In the end as much as people complain about the constant stream of just the same old crap from their entertainment sources, that’s really all they want. They will flock by the thousands to fund a project with a familiar name or face attached or just a joke about potato salad, but an original story that addresses that desire to see something new? Not a priority. They don’t really want that. They want potato salad. This is not to absolve the responsibility of myself or any other filmmaker in engaging the audience to get their interest. It is just to point out that one of the primary difficulties of crowdfunding is that we as filmmakers are in competition with the familiar and it is an uphill battle.
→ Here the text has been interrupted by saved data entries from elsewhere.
Fixpoint omapM {A B} (f : A -> outcome B) (l : list A) : outcome (list B) :=
  match l with
  | [] => Ok []
  | x :: l' => let! y := f x in let! ys := omapM f l' in Ok (y :: ys)
  end.

Fixpoint ofoldM {A B} (f : B -> A -> outcome B) (b : B) (l : list A) : outcome B :=
  match l with
  | [] => Ok b
  | x :: l' => let! b' := f b x in ofoldM f b' l'
  end.

(** ** The functions of Go's [strings] package the program uses

    Go strings are byte strings, and so is [string].  [TrimSpace] and
    [ToLower] follow the ASCII fast path of the Go functions. *)

Definition HasPrefix (s p : string) : bool := String.prefix p s.

Fixpoint Contains (s sub : string) : bool :=
  HasPrefix s sub ||
  match s with
  | EmptyString => false
  | String _ s' => Contains s' sub
  end.

(** [strings.Cut] for a one-byte separator. *)
Fixpoint Cut (c : ascii) (s : string) : option (string * string) :=
  match s with
  | EmptyString => None
  | String a s' =>
      if decide (a = c) then Some (EmptyString, s')
      else match Cut c s' with
           | Some (x, y) => Some (String a x, y)
           | None => None
           end
  end.

(** [strings.SplitN(s, sep, n)] for a one-byte separator and [0 <= n]. *)
Fixpoint SplitN (c : ascii) (n : nat) (s : string) : list string :=
  match n with
  | 0 => []
  | S n' =>
      match n' with
      | 0 => [s]
      | _ => match Cut c s with
             | Some (x, y) => x :: SplitN c n' y
             | None => [s]
             end
      end
  end.

(** [strings.Split]: as many parts as there are separators, plus one. *)
Definition Split (c : ascii) (s : string) : list string :=
  SplitN c (S (S (String.length s))) s.

Definition Join (l : list string) (sep : string) : string := String.concat sep l.

Fixpoint TrimLeftSpace (s : string) : string :=
  match s with
  | EmptyString => EmptyString
  | String a s' => if Ascii.is_space a then TrimLeftSpace s' else s
  end.

Definition TrimSpace (s : string) : string :=
  String.rev (TrimLeftSpace (String.rev (TrimLeftSpace s))).

Definition ToLowerByte (a : ascii) : ascii :=
  let n := Ascii.nat_of_ascii a in
  if (Nat.leb 65 n && Nat.leb n 90)%bool then Ascii.ascii_of_nat (n + 32) else a.

Fixpoint ToLower (s : string) : string :=
  match s with
  | EmptyString => EmptyString
  | String a s' => String (ToLowerByte a) (ToLower s')
  end.

(** [s[:n]] *)
Definition take_string (n : nat) (s : string) : string := String.substring 0 n s.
And this is what I hate about crowdfunding. I hate that it is both a great way to engage with my potential audience but that that potential audience is more interested in spending their money on something familiar or silly than on what they’ve been complaining that they want. Crowdfunding then becomes beholden to the same things restricting mainstream film funding (you can’t get it funded, if it is not already familiar) What’s the point of crowdfunding for the filmmakerÂ and the independence it can offer to produce original works, when the only way to really make it work is to just do something that has been done over and over. I hate crowdfunding because of what the crowd is funding, and yet I’ll probably be back at itÂ some day in the not too distant future, because I want to engage directly with that crowd again, because the ones that I find in the crowd who want to fund something different are wonderful and I love trying to fulfill that for them.